My day job primarily involves maintaining the bunch of Ubuntu servers. What the last few months has taught me is to plan for failure. With the ‘cloud’ being everywhere, we’re probably in a false sense of security. I’ve 3 anecdotes to share from my brief experience.

One – One of our database instances needed to be restarted. After the restart, we couldn’t connect to it. It took a few hours for Support to get back to us (it was an Amazon RDS instance) and figure out what was the problem. Our init_connect parameter, in which we put a hack for timezone, was causing the failure to connect after a restart.

Two – One machine randomly died due to hardware failure on the host. Luckily, I had just launched a new instance which was meant to replace it eventually. Within a few minutes, I switched the IP address with the new instance. Thankfully, there was no service disruption.

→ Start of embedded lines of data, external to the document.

Lemma steady_effect req (m : NM Z) n :
  wlp m (fun _ n' => steady n n') n -> wlp (st ← m; mret (st, req)) (admin_effect req n) n.
Proof. intros Hm. apply plain_effect. eapply wlp_mono; [exact Hm|]. auto. Qed.

Lemma keeps_effect req (m : NM (Z * NvmeRequest)) n : keeps m (same_idle req) -> wlp m (admin_effect req n) n.
Proof. intros Hm. eapply wlp_keeps; [exact Hm|]. intros r n' Hs Hr. split; [done|]. left. by apply same_queues_steady. Qed.

Lemma keeps_steady (m : NM Z) n : keeps m (fun _ => True) -> wlp m (fun _ n' => steady n n') n.
Proof. intros Hm. eapply wlp_keeps; [exact Hm|]. intros st n' Hs _. by apply same_queues_steady. Qed.

Lemma admin_cmd_effect cmd req n :
  ctrl_ok n -> wlp (nvme_admin_cmd cmd req) (admin_effect req n) n.
Proof.
  intros [Hn _ [_ _ Haio]]. unfold nvme_admin_cmd. apply wlp_gets. cbv zeta.
  cond; [apply steady_effect, keeps_steady, keeps_remap|].
  cond; [apply keeps_effect; unfold upd_ocg; by keeps_tac|].
  cond; [by apply steady_effect, del_sq_steady|].
  cond; [by apply steady_effect, create_sq_steady|].
  cond; [by apply steady_effect, del_cq_steady|].
  cond; [by apply steady_effect, create_cq_steady|].
  cond; [apply steady_effect, keeps_steady, keeps_identify|].
  cond; [apply keeps_effect, keeps_set_feature|].
  cond; [apply keeps_effect, keeps_get_feature|].
  cond; [apply steady_effect, keeps_steady, keeps_get_log|].
  cond; [apply plain_effect, async_req_spec|].
  cond.
  { apply wlp_bind. eapply wlp_mono; [by apply abort_steady|]. intros v n' Hs. split; [done|]. by left. }
  cond; [cond; [apply steady_effect, keeps_steady, keeps_format|by apply keeps_effect, keeps_ret]|].
  cond; [apply steady_effect, set_db_steady|].
  cond; [apply steady_effect, keeps_steady, keeps_oc_identity|].
  cond; [apply steady_effect, keeps_steady, keeps_l2p_tbl|].
  cond; [apply steady_effect, keeps_steady, keeps_bbt_get|].
  cond; [apply steady_effect, keeps_steady, keeps_bbt_set|by apply keeps_effect, keeps_ret].
Qed.

(** *** The requests that wait for events *)

(** A request that does not wait for an event is taken off the list. *)
Lemma aer_inv_drop a out req :
  aer_inv a out -> (forall i r, 0 <= i < a.1 -> zget a.2 i = Some (Some r) -> r_id r <> r_id req) ->
  aer_inv a (drop_req req out).
Proof.
  intros [Hr Hd Ho] Hne. constructor; [|done|].
  - intros i Hi. destruct (Hr i Hi) as (r & Er & Hs & Hin). exists r. split_and!; [done..|].
    apply list_elem_of_fmap in Hin as (x & Ex & Hin). rewrite Ex. apply list_elem_of_fmap_2, list_elem_of_filter.
    split; [|done]. rewrite <- Ex. eauto.
  - rewrite list.Forall_forall in Ho |- *. intros x [_ Hx]%list_elem_of_filter. auto.
Qed.

(** The last of the waiting requests is completed. *)
Lemma aer_inv_pop k l out req :
  aer_inv (k, l) out -> 0 < k -> zget l (k - 1) = Some (Some req) -> aer_inv (k - 1, l) (drop_req req out).
Proof.
  intros [Hr Hd Ho] Hk Er. apply aer_inv_drop.
  - constructor; cbn in *; [| |done].
    + intros i Hi. apply Hr. lia.
    + intros i j ri rj Hi Hj. apply Hd; lia.
  - cbn in *. intros i r Hi E Eid. assert (i = k - 1); [|lia]. eapply Hd; [lia|lia|exact E|exact Er|done].
Qed.
Lemma remap_command_spec D St cmd n :
  device_inv sc (ssd n) -> holds sc D St (ssd n) -> admissible sc (remap_command cmd) St (ssd n) ->
  remap_fits sc cmd n ->
  wp (nvme_remap cmd) (fun r n' => r = NVME_SUCCESS /\ device_inv sc (ssd n') /\
    sim sc (D, ssd n) (remap_effect (remap_ope cmd) (Z.to_nat (remap_len cmd)) (remap_src_lpn cmd)
      (remap_dst_lpn cmd) St) (ssd n') /\ guest n' = guest n /\
    heap_storage n' = blit (heap_storage n) (remap_dst_lpn cmd * 4096) (heap_storage n)
      (remap_src_lpn cmd * 4096) (remap_len cmd * 4096)) n.
Proof.
  intros Hd Hh Ha [Hm Hp Hap Hhp]. pose proof (remap_step sc D St _ _ _ _ _ Hd Hh Ha) as Hw.
  apply wp_Ok in Hw as (r & s2 & Ex & -> & Hd2 & Hsim). destruct Ha as (H2 & H3 & H4 & H5 & H6 & _ & [_ _ Hlen _]).
  pose proof (pages_bound sc (device_geom _ _ Hd)) as HN.
  eapply wp_of_eq.
  { unfold nvme_remap, mbind, M_bind, gets. rewrite (on_ssd_Ok get_conf n (ssdparams (ssd n)) (ssd n)) by done.
    replace (set_ssd (ssd n) n) with n by by destruct n. rewrite Hm, Z.eqb_refl, (on_ssd_Ok _ _ _ _ Ex).
    rewrite (device_params _ Hd), Hp. unfold mret, M_ret. rewrite !u64_small, u32_small by lia.
    rewrite heap_move_Ok by (cbn [params set_ssd]; lia). reflexivity. }
  done.
Qed.
(* ===== verification/Checker.v ===== *)
(** * The performance checker: ssd/ftl_perf_manager.c

    The statistics in doubles, and the life of a request of the queue: looked
    up by its number, given the times its pages start and end, and, once it has
    them all, turned into a latency and freed.  [iostate] adds to
    [struct ssdstate] as State.v has it the fields only this code and the
    registers of ssd_io_manager.c (Registers.v) use.  A pointer to a request of
    the queue is its position. *)

From Stdlib Require Import ZArith Lia List SpecFloat.
From stdpp Require Import base tactics numbers list functions.
From S2P Require Import Prelude Config State Timing Perf Init Demo.

Open Scope Z_scope.

Definition NOOP : Z := 800.
Definition ERASE : Z := 803.
Definition SEQ_WRITE : Z := 806.
Definition RAN_WRITE : Z := 807.
Definition RAN_COLD_WRITE : Z := 808.
Definition RAN_HOT_WRITE : Z := 809.
Definition SEQ_MERGE_READ : Z := 810.
Definition RAN_MERGE_READ : Z := 811.
Definition SEQ_MERGE_WRITE : Z := 812.
Definition RAN_MERGE_WRITE : Z := 813.
Definition RAN_COLD_MERGE_WRITE : Z := 816.
Definition RAN_HOT_MERGE_WRITE : Z := 817.
Definition CH_OP : Z := 80.
Definition REG_OP : Z := 81.
Definition LATENCY_OP : Z := 82.
Definition UPDATE_START_TIME : Z := 900.
Definition UPDATE_END_TIME : Z := 901.

(** ** State *)

(** The operations that have an average, a count and a sum of delays. *)
Inductive iokind : Type :=
| k_write | k_read | k_gc_write | k_gc_read | k_seq_write | k_ran_write | k_ran_cold_write | k_ran_hot_write
| k_seq_merge_read | k_ran_merge_read | k_seq_merge_write | k_ran_merge_write | k_ran_cold_merge_write | k_ran_hot_merge_write.

#[global] Instance iokind_eq_dec : EqDecision iokind.
Proof. solve_decision. Defined.

Record perfstate : Type := mk_perfstate {
  avg_delay : iokind -> spec_float;
  total_count : iokind -> spec_float;
  total_delay : iokind -> spec_float;
  read_latency_count : spec_float;
  write_latency_count : spec_float;
  avg_read_latency : spec_float;
  avg_write_latency : spec_float;
  ssd_util : spec_float;
  written_page_nb : Z
}.

(** A register: the command and its type, the times at which the channel and
    the cells begin, the request and the page it works for, and the overhead. *)
Record register : Type := mk_register {
  reg_io_cmd : Z;
  reg_io_type : Z;
  reg_io_time : Z;
  cell_io_time : Z;
  access_nb : Z * Z;
  io_overhead : Z
}.

Record iostate : Type := mk_iostate {
  ssd : ssdstate;
  perf : perfstate;
  registers : list register;
  old_channel_nb : Z;
  old_channel_cmd : Z;
  old_channel_time : Z;
  init_diff_reg : Z;
  io_update_overhead : Z
}.

Definition set_ssd v s :=
  mk_iostate v (perf s) (registers s) (old_channel_nb s) (old_channel_cmd s) (old_channel_time s) (init_diff_reg s) (io_update_overhead s).
Definition set_perf v s :=
  mk_iostate (ssd s) v (registers s) (old_channel_nb s) (old_channel_cmd s) (old_channel_time s) (init_diff_reg s) (io_update_overhead s).
Definition set_registers v s :=
  mk_iostate (ssd s) (perf s) v (old_channel_nb s) (old_channel_cmd s) (old_channel_time s) (init_diff_reg s) (io_update_overhead s).
Definition set_old_channel nb cmd s :=
  mk_iostate (ssd s) (perf s) (registers s) nb cmd (old_channel_time s) (init_diff_reg s) (io_update_overhead s).
Definition set_old_channel_time v s :=
  mk_iostate (ssd s) (perf s) (registers s) (old_channel_nb s) (old_channel_cmd s) v (init_diff_reg s) (io_update_overhead s).
Definition set_init_diff_reg v s :=
  mk_iostate (ssd s) (perf s) (registers s) (old_channel_nb s) (old_channel_cmd s) (old_channel_time s) v (io_update_overhead s).
Definition set_io_update_overhead v s :=
  mk_iostate (ssd s) (perf s) (registers s) (old_channel_nb s) (old_channel_cmd s) (old_channel_time s) (init_diff_reg s) v.

Abbreviation IM A := (M iostate A).

(** The operations of the FTL on [struct ssdstate]. *)
Definition on_dev {A} (m : SM A) : IM A := fun s =>
  match m (ssd s) with
  | Ok a d => Ok a (set_ssd d s)
  | Crash c => Crash c
  | Hang => Hang
  end.
Definition upd_perf (f : perfstate -> perfstate) : IM unit := modify (fun s => set_perf (f (perf s)) s).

Three – I have a VPS with a small provider. This is the VPS that powers this blog and my IRC session. In the first week of July, the provider notified me that there was some targeted network attack happening on two of their hosts (one of which hosts my VPS) and they’ll be power cycling the hosts several times a day. This, of course, brought down my website (for a short while) and my IRC session (until I manually started it). Note that my website is not high-availability or or hosted with one of the major providers.

I don’t blame the providers for any of these failures/issues. It is and always will be the responsibility of the customer to make sure there are backups and disaster recovery plans in place because the only thing servers consistently do is fail. It maybe after 1 hour, 1 week, 1 month, or a decade. But they fail. Eventually.

At a recent conference I attended, there was a whole session about planning for failure. This may include making sure that you have backup servers, new servers can be brought up quickly in an automated manner, making sure there is no dependency on a single provider or service, making sure the application handles not being able to access another machine gracefully, and much more. I’ve agonizingly gone over disaster scenarios over the past few days, situations in which any of the servers go down, whether it be App server, DB server, or Monitoring server, or Load Balancer, or even the entire data center, and in conclusion, all I have to say is ‘Prepare for failure.’